ACTIVITY: From the top of the records below, return each line exactly, ending with the line that contains "else (take k".

##### ENTRIES SUPPLIED

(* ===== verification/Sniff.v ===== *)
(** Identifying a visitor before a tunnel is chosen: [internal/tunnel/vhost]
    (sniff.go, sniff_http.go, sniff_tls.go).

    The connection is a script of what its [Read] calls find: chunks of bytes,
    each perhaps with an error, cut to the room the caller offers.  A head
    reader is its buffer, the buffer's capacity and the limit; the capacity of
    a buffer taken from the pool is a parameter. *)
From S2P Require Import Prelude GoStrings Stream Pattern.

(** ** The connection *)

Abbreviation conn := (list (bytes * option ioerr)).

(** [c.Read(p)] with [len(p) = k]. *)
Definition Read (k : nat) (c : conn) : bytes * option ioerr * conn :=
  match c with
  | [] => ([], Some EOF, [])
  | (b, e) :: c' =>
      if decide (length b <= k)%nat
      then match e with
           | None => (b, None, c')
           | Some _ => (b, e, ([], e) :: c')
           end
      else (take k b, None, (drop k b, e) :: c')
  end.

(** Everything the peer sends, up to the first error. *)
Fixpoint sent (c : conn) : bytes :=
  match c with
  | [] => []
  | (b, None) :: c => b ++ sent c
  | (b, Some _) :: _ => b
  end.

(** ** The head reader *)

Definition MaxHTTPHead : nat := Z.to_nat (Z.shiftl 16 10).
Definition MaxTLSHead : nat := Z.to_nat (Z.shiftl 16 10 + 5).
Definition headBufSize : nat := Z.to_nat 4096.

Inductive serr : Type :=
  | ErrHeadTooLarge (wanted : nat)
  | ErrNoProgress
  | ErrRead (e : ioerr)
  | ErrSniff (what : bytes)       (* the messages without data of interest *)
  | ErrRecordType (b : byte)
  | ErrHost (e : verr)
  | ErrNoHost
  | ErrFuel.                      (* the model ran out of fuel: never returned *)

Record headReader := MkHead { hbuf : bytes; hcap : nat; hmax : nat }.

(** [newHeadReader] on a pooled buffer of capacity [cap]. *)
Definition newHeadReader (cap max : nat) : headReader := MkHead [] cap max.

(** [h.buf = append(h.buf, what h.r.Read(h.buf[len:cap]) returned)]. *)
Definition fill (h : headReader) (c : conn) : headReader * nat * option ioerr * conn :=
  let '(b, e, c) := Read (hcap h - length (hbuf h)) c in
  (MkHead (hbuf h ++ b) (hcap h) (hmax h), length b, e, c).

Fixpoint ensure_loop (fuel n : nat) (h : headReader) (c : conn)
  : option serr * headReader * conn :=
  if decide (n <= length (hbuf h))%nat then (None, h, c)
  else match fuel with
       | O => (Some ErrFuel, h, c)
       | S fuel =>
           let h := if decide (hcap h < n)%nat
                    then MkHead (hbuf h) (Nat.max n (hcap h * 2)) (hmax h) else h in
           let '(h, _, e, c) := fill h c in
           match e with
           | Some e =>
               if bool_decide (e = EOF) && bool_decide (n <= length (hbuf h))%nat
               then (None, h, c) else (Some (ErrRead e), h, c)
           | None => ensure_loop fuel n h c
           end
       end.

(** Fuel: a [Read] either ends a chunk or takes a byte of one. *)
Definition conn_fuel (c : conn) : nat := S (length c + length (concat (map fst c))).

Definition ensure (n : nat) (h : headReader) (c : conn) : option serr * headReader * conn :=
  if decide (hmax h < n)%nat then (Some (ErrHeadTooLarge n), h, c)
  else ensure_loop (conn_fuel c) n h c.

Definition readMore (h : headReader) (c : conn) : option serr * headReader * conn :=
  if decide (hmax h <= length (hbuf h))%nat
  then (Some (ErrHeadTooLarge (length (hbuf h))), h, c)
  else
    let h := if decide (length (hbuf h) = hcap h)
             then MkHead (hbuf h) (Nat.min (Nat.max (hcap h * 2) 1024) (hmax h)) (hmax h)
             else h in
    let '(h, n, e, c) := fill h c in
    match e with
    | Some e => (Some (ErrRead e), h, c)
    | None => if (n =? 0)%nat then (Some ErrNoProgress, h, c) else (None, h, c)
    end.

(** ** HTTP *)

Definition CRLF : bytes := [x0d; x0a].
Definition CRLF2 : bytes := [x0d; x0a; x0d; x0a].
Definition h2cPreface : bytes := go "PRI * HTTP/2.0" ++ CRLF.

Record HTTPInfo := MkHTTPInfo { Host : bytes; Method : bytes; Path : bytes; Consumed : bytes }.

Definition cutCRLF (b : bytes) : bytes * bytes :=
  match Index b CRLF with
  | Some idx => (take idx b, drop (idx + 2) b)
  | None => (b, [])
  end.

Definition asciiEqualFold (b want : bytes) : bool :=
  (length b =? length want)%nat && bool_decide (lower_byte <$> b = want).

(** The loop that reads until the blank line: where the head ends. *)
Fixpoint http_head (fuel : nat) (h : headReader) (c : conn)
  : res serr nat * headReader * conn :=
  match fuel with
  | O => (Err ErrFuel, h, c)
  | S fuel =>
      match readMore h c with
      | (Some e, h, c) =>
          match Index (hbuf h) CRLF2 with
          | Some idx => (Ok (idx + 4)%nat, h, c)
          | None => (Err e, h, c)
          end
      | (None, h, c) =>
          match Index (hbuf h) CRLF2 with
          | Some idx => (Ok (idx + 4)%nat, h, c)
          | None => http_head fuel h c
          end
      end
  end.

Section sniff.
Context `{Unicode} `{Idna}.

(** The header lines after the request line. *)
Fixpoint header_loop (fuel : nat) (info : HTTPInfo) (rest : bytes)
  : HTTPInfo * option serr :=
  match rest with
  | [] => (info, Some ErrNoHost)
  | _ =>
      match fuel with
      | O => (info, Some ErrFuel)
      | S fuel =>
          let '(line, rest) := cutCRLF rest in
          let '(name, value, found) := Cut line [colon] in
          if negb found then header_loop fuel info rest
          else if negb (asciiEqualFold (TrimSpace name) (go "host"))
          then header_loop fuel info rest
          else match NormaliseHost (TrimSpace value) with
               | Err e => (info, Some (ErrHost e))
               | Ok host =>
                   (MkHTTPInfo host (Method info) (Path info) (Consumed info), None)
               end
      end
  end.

##########

TASK RESPONSE:
(* ===== verification/Sniff.v ===== *)
(** Identifying a visitor before a tunnel is chosen: [internal/tunnel/vhost]
    (sniff.go, sniff_http.go, sniff_tls.go).

    The connection is a script of what its [Read] calls find: chunks of bytes,
    each perhaps with an error, cut to the room the caller offers.  A head
    reader is its buffer, the buffer's capacity and the limit; the capacity of
    a buffer taken from the pool is a parameter. *)
From S2P Require Import Prelude GoStrings Stream Pattern.

(** ** The connection *)

Abbreviation conn := (list (bytes * option ioerr)).

(** [c.Read(p)] with [len(p) = k]. *)
Definition Read (k : nat) (c : conn) : bytes * option ioerr * conn :=
  match c with
  | [] => ([], Some EOF, [])
  | (b, e) :: c' =>
      if decide (length b <= k)%nat
      then match e with
           | None => (b, None, c')
           | Some _ => (b, e, ([], e) :: c')
           end
      else (take k b, None, (drop k b, e) :: c')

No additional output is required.